What goes into credit card processing fees?
Examples of average credit card processing fees for each major brand
Three types of credit card fees that affect your rate
Selecting the right pricing model
Getting started with merchant credit card processing
Can you reduce your transaction fees?
FAQs about credit card processing
As a business owner, credit card processing is essential for accepting payments. While you don’t need to be an expert in financial transactions to accept card payments, understanding credit card processing is important for operating your business. In this guide, we walk you through everything you want to know about credit card processing — and how to select the best option for your business while avoiding sneaky fees.
What is credit card processing?
Taking a credit card payment may seem simple enough. A customer places an order and hands over their card. You process the payment, and funds land in your account within the next few days. But under the hood of this seemingly straightforward exchange, there’s a lot more going on.
From the time a customer inserts, taps or swipes their card to the time the money is deposited into your bank account, there are a number of different parties and steps involved. This process is what the term “credit card processing” refers to.
The parties involved in credit card processing
Understanding the parties involved in credit card processing can help you identify where extra fees are incurred and choose the best solution for your needs.
Let’s say you go into a place called Cup of Joe Coffee and pay for a latte. Here are the players involved in the transaction:
Payments are just the start
Square helps take care of the day-to-day stuff, too. From point of sale to payroll, we have all kinds of services to help you save time and run more smoothly.
Cardholder
The cardholder is the person who owns the credit card used to purchase a product or service. In this example, it’s you.
Merchant
The merchant is the establishment selling the good and service to the cardholder. In this example, it’s Cup of Joe Coffee.
POS (Point-Of-Sale System)
The POS system is the interface used by the merchant to accept the credit card payment, such as a Square Reader or Stand.
Issuing bank
The issuing bank is the financial institution that provides the cardholder with the card and its accompanying balance. For example, your issuing bank could be RBC. Issuing banks act as middlemen between merchants and credit card networks.

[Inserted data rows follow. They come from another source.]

Definition calculateTickIndexes (lowerPrice upperPrice : R) : M TickIndexes :=
  w <- get ;;
  match poolInfo w with
  | None => throw (Text "Pool info not available")
  | Some info =>
      let tickSpacing := tickSpacing info in
      let lowerTickIndex := priceToTickIndex env lowerPrice tickSpacing in
      let upperTickIndex := priceToTickIndex env upperPrice tickSpacing in
      let lowerTickIndex := (floorDiv lowerTickIndex tickSpacing * tickSpacing)%Z in
      let upperTickIndex := (ceilDiv upperTickIndex tickSpacing * tickSpacing)%Z in
      ret (mkTickIndexes lowerTickIndex upperTickIndex)
  end.

Definition createPosition (solAmount usdcAmount lowerPrice upperPrice : R)
  : M string :=
  emit (EvCreatePosition solAmount usdcAmount lowerPrice upperPrice) ;;;
  w <- get ;;
  if match poolInfo w with None => true | Some _ => false end || negb (poolKeys w)
  then throw (Text "Pool info not available")
  else
    tryCatch
      (ticks <- calculateTickIndexes lowerPrice upperPrice ;;
       transaction <- query (fun c =>
         makeOpenPositionInstructionSimple env c
           (lowerTickIndex ticks) (upperTickIndex ticks) solAmount usdcAmount) ;;
       signature <- Blockchain.sendTransactionWithRetry
                      (sendAndConfirmTransaction env transaction)
                      (maxRetryAttempts env) ;;
       ret signature)
      (fun error => throw error).

Definition getPositions : M (list Position) :=
  w <- get ;;
  (match poolInfo w with
   | None => fetchPoolInfo
   | Some _ => ret tt
   end) ;;;
  tryCatch
    (positions <- query (fetchMultiplePoolTickArrays env) ;;
     let walletPositions :=
       filter (fun position =>
                 String.eqb (ownerAddress position) (keypairPublicKey env))
              positions in
     ret walletPositions)
    (fun error => ret []).

Definition isPositionInRange (position : Position) : M bool :=
  currentPrice <- getCurrentPrice ;;
  ret (Rgeb currentPrice (p_lowerPrice position)
       && Rleb currentPrice (p_upperPrice position)).

Definition closePosition (positionId : string) : M string :=
  emit (EvClosePosition positionId) ;;;
  w <- get ;;
  if match poolInfo w with None => true | Some _ => false end || negb (poolKeys w)
  then throw (Text "Pool info not available")
  else
    tryCatch
      (transaction <- query (fun c =>
         makeClosePositionInstructionSimple env c positionId) ;;
       signature <- Blockchain.sendTransactionWithRetry
                      (sendAndConfirmTransaction env transaction)
                      (maxRetryAttempts env) ;;
       ret signature)
      (fun error => throw error).

(** [getOptimalAmounts] once the current price is read. *)
Definition splitByWeight (currentPrice lowerPrice upperPrice totalValue : R)
  : Amounts :=
  let sqrtPriceLower := sqrt lowerPrice in
  let sqrtPriceUpper := sqrt upperPrice in
  let sqrtPriceCurrent := sqrt currentPrice in
  if Rleb currentPrice lowerPrice then
    mkAmounts 0 totalValue
  else if Rgeb currentPrice upperPrice then
    mkAmounts (totalValue / currentPrice) 0
  else
    let weight :=
      (sqrtPriceUpper - sqrtPriceCurrent) / (sqrtPriceUpper - sqrtPriceLower) in
    mkAmounts ((totalValue / currentPrice) * (1 - weight)) (totalValue * weight).

Definition getOptimalAmounts (lowerPrice upperPrice totalValue : R) : M Amounts :=
  currentPrice <- getCurrentPrice ;;
  ret (splitByWeight currentPrice lowerPrice upperPrice totalValue).

End WithEnv.
End RaydiumService.

(** ** services/liquidity *)

Module LiquidityManager.
Section WithEnv.
Variable env : Env.

Definition initialize : M unit :=
  w <- get ;;
  if isInitialized w then ret tt
  else
    log "Initializing liquidity manager" ;;;
    tryCatch
      (RaydiumService.initialize env ;;;
       currentPrice <- RaydiumService.getCurrentPrice env ;;
       range <- RaydiumService.getPriceRange env ;;
       log "Current SOL price" ;;;
       log "Target price range" ;;;
       setInitialized ;;;
       log "Liquidity manager initialized successfully")
      (fun error =>
         log "Failed to initialize liquidity manager" ;;;
         throw error).

(** The [for (const position of positions)] loop of [managePositions];
    the accumulator is [positionClosed]. *)
Fixpoint closeOutOfRange (positions : list Position) (positionClosed : bool)
  : M bool :=
  match positions with
  | [] => ret positionClosed
  | position :: rest =>
      isInRange <- RaydiumService.isPositionInRange env position ;;
      positionClosed' <-
        (if negb isInRange then
           log "Position is out of range, closing" ;;;
           tryCatch
             (signature <- RaydiumService.closePosition env (positionId position) ;;
              notify (PositionWithdrawn (positionId position)) ;;;
              notify (TransactionNote "withdraw" signature) ;;;
              ret true)
             (fun error =>
                log "Failed to close position" ;;;
                notify (ErrorNote "Failed to close position"
                                  (Some (positionId position)) error) ;;;
                ret positionClosed)
         else
           log "Position is in range, keeping" ;;;
           ret positionClosed) ;;
      closeOutOfRange rest positionClosed'
  end.

Definition minSolForPosition : R := 1 / 10.
Definition minUsdcForPosition : R := 10.

(** The last block of [managePositions]: re-read the balances and open a
    position when both minimums are met. *)
Definition openIfFunded (currentPrice lowerBound upperBound : R) : M unit :=
  updatedBalances <- query (getTokenBalances env) ;;
  let availableSol := sol updatedBalances - minSolBalance env in
  if Rgeb availableSol minSolForPosition
     && Rgeb (usdc updatedBalances) minUsdcForPosition
  then
    log "Creating new position with available funds" ;;;
    let totalValueUSDC := availableSol * currentPrice + usdc updatedBalances in
    amounts <- RaydiumService.getOptimalAmounts env lowerBound upperBound
                 (totalValueUSDC * (98 / 100)) ;;
    let finalSolAmount := Rmin (solAmount amounts) availableSol in
    let finalUsdcAmount := Rmin (usdcAmount amounts) (usdc updatedBalances) in
    tryCatch
      (signature <- RaydiumService.createPosition env
                      finalSolAmount finalUsdcAmount lowerBound upperBound ;;
       notify (PositionCreated finalSolAmount finalUsdcAmount
                               lowerBound upperBound) ;;;
       notify (TransactionNote "deposit" signature) ;;;
       newBalances <- query (getTokenBalances env) ;;
       notify (BalanceNote newBalances) ;;;
       log "New position created successfully")
      (fun error =>
         log "Failed to create new position" ;;;
         notify (ErrorNote "Failed to create new position" None error))
  else
    log "Insufficient funds to create a new position" ;;;
    log "Requires minimum" ;;;
    log "Available".

Definition managePositions : M unit :=
  w <- get ;;
  (if negb (isInitialized w) then initialize else ret tt) ;;;
  tryCatch
    (log "Starting position management cycle" ;;;
     currentPrice <- RaydiumService.getCurrentPrice env ;;
     range <- RaydiumService.getPriceRange env ;;
     notify (PriceUpdate currentPrice (lowerBound range) (upperBound range)) ;;;
     balances <- query (getTokenBalances env) ;;
     log "Current balances" ;;;
     positions <- RaydiumService.getPositions env ;;
     log "Found existing positions" ;;;
     positionClosed <- closeOutOfRange positions false ;;
     (if positionClosed : bool then
        updatedBalances <- query (getTokenBalances env) ;;
        notify (BalanceNote updatedBalances) ;;;
        log "Updated balances after closing positions"
      else ret tt) ;;;
     openIfFunded currentPrice (lowerBound range) (upperBound range) ;;;
     log "Position management cycle completed")
    (fun error =>
       log "Error managing positions" ;;;
       notify (ErrorNote "Error during position management cycle" None error)).

End WithEnv.
End LiquidityManager.

(** ** Reading traces *)

(** The world after some more events. *)
Definition record (events : list Event) (w : World) : World :=
  mkWorld (connection w) (poolInfo w) (poolKeys w) (isInitialized w)
          (clock w) (trace w ++ events).

(** Attempt numbers, in order: submissions and [fn] calls. *)
Definition attemptsOf (events : list Event) : list Z :=
  flat_map (fun ev => match ev with
                      | EvSubmit k | EvCall k => [k]
                      | _ => []
                      end) events.

Definition sleepsOf (events : list Event) : list Z :=
  flat_map (fun ev => match ev with
                      | EvSleep ms => [ms]
                      | _ => []
                      end) events.

(** [lowerPrice <= currentPrice <= upperPrice], as [isPositionInRange]
    tests it. *)
Definition inRangeAt (currentPrice : R) (position : Position) : bool :=
  Rgeb currentPrice (p_lowerPrice position)
  && Rleb currentPrice (p_upperPrice position).

(** What [getPositions] makes of the answer to its query at clock [c]. *)
Definition surveyed (env : Env) (c : nat) : list Position :=
  match fetchMultiplePoolTickArrays env c with
  | Returned positions =>
      filter (fun position =>
                String.eqb (ownerAddress position) (keypairPublicKey env))
             positions
  | Thrown _ => []
  end.

(** Positions handed to [closePosition], in order. *)
Definition closeCalls (events : list Event) : list string :=
  flat_map (fun ev => match ev with
                      | EvClosePosition id => [id]
                      | _ => []
                      end) events.

(** Arguments handed to [createPosition], in order. *)
Definition createCalls (events : list Event) : list (R * R * R * R) :=
  flat_map (fun ev => match ev with
                      | EvCreatePosition s u lo hi => [(s, u, lo, hi)]
                      | _ => []
                      end) events.

(** Positions whose close was reported, as withdrawn or as failed. *)
Definition closeReports (events : list Event) : list string :=
  flat_map (fun ev => match ev with
                      | EvNotify (PositionWithdrawn id) => [id]
                      | EvNotify (ErrorNote _ (Some id) _) => [id]
                      | _ => []
                      end) events.

(** [w'] is [w] after the events [events]: the same connection and pool
    state, a longer trace (the clock may have advanced). *)
Definition extends (events : list Event) (w w' : World) : Prop :=
  connection w' = connection w
  /\ poolInfo w' = poolInfo w
  /\ poolKeys w' = poolKeys w
  /\ isInitialized w' = isInitialized w
  /\ trace w' = trace w ++ events.

(** [w'] is [w] after events among which nothing was closed. *)
Definition noCloseBetween (w w' : World) : Prop :=
  exists events, extends events w w' /\ closeCalls events = [].

(** Events of the retry protocol only. *)
Definition retryOnly (events : list Event) : Prop :=
  Forall (fun ev => match ev with
                    | EvSubmit _ | EvCall _ | EvSleep _ => True
                    | _ => False
                    end) events.

(** What a run of [remaining] attempts that all fail leaves behind, the
    first of them being attempt [failed + 1]: a pause after each attempt
    but the last. *)
Fixpoint exhaustedTrace (attemptEvent : Z -> Event) (delay : Z -> Z)
    (remaining : nat) (failed : Z) : list Event :=
  match remaining with
  | O => []
  | S O => [attemptEvent (failed + 1)%Z]
  | S (S _ as rest) =>
      attemptEvent (failed + 1)%Z :: EvSleep (delay (failed + 1)%Z)
        :: exhaustedTrace attemptEvent delay rest (failed + 1)%Z
  end.

(** ** Sample worlds and environments

    A pool at price 100 with tick spacing 10, a wallet of 1 SOL and
    100 USDC holding one position around the price and one below it. *)

Definition samplePool : PoolInfo := mkPoolInfo 0 10.

Definition samplePositions : list Position :=
  [ mkPosition "inside" "wallet" 95 105 1 100;
    mkPosition "below" "wallet" 80 90 2 0;
    mkPosition "foreign" "someone else" 80 90 3 0 ].

(** Nothing loaded yet. *)
Definition coldWorld : World := mkWorld true None false false 0 [].

(** After a successful start-up. *)
Definition warmWorld : World := mkWorld true (Some samplePool) true true 0 [].

(** Every network query and every submission fails. *)
Definition offlineEnv : Env :=
  mkEnv "wallet" 5 (5 / 100) 3
        (fun _ => 100)
        (fun price _ => if Rltb price 100 then (-23)%Z else 17%Z)
        (fun _ => Thrown (Text "network down"))
        (fun _ => Thrown (Text "network down"))
        (fun _ => Thrown (Text "network down"))
        (fun _ _ => Thrown (Text "network down"))
        (fun _ _ _ _ _ => Thrown (Text "network down"))
        (fun _ _ => Thrown (Text "confirmation timeout")).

When you buy a latte at Cup of Joe coffee, your bank lends you the money to pay the coffee shop.
Acquiring bank
The acquiring bank (or merchant bank) is the financial institution accepting the payment on the merchant side. The issuing bank sends transactions to a card network, which then passes them to the acquiring bank.
Merchant services provider (or payments processor)
The merchant services provider (or payments processor) allows businesses to accept payments by credit card, debit, and mobile wallets like Apple Pay and Google Pay by facilitating transactions between issuing and acquiring banks. Square is an example.
Payments gateway
Say Cup of Joe Coffee had an online store to sell things like T-shirts and mugs. Something called a payments gateway would be involved in processing those online credit card transactions. A payments gateway facilitates the transfer of information between a payment portal (like an eCommerce website) and the acquiring bank. It also encrypts sensitive information like card numbers to ensure security.
The role of payment processors
When businesses rely on payment processors, they entrust them with managing transactions and fees associated with every credit card payment. A payment processor acts as a mediator, ensuring transactions navigate through the payment processing system efficiently.
Different processors offer varied pricing and processing fees structures, so it’s crucial to evaluate and choose a provider that aligns with your business model and cost constraints. Businesses might also consider integrated payment solutions, like Square, that offer additional services such as customized pricing or support in managing chargebacks.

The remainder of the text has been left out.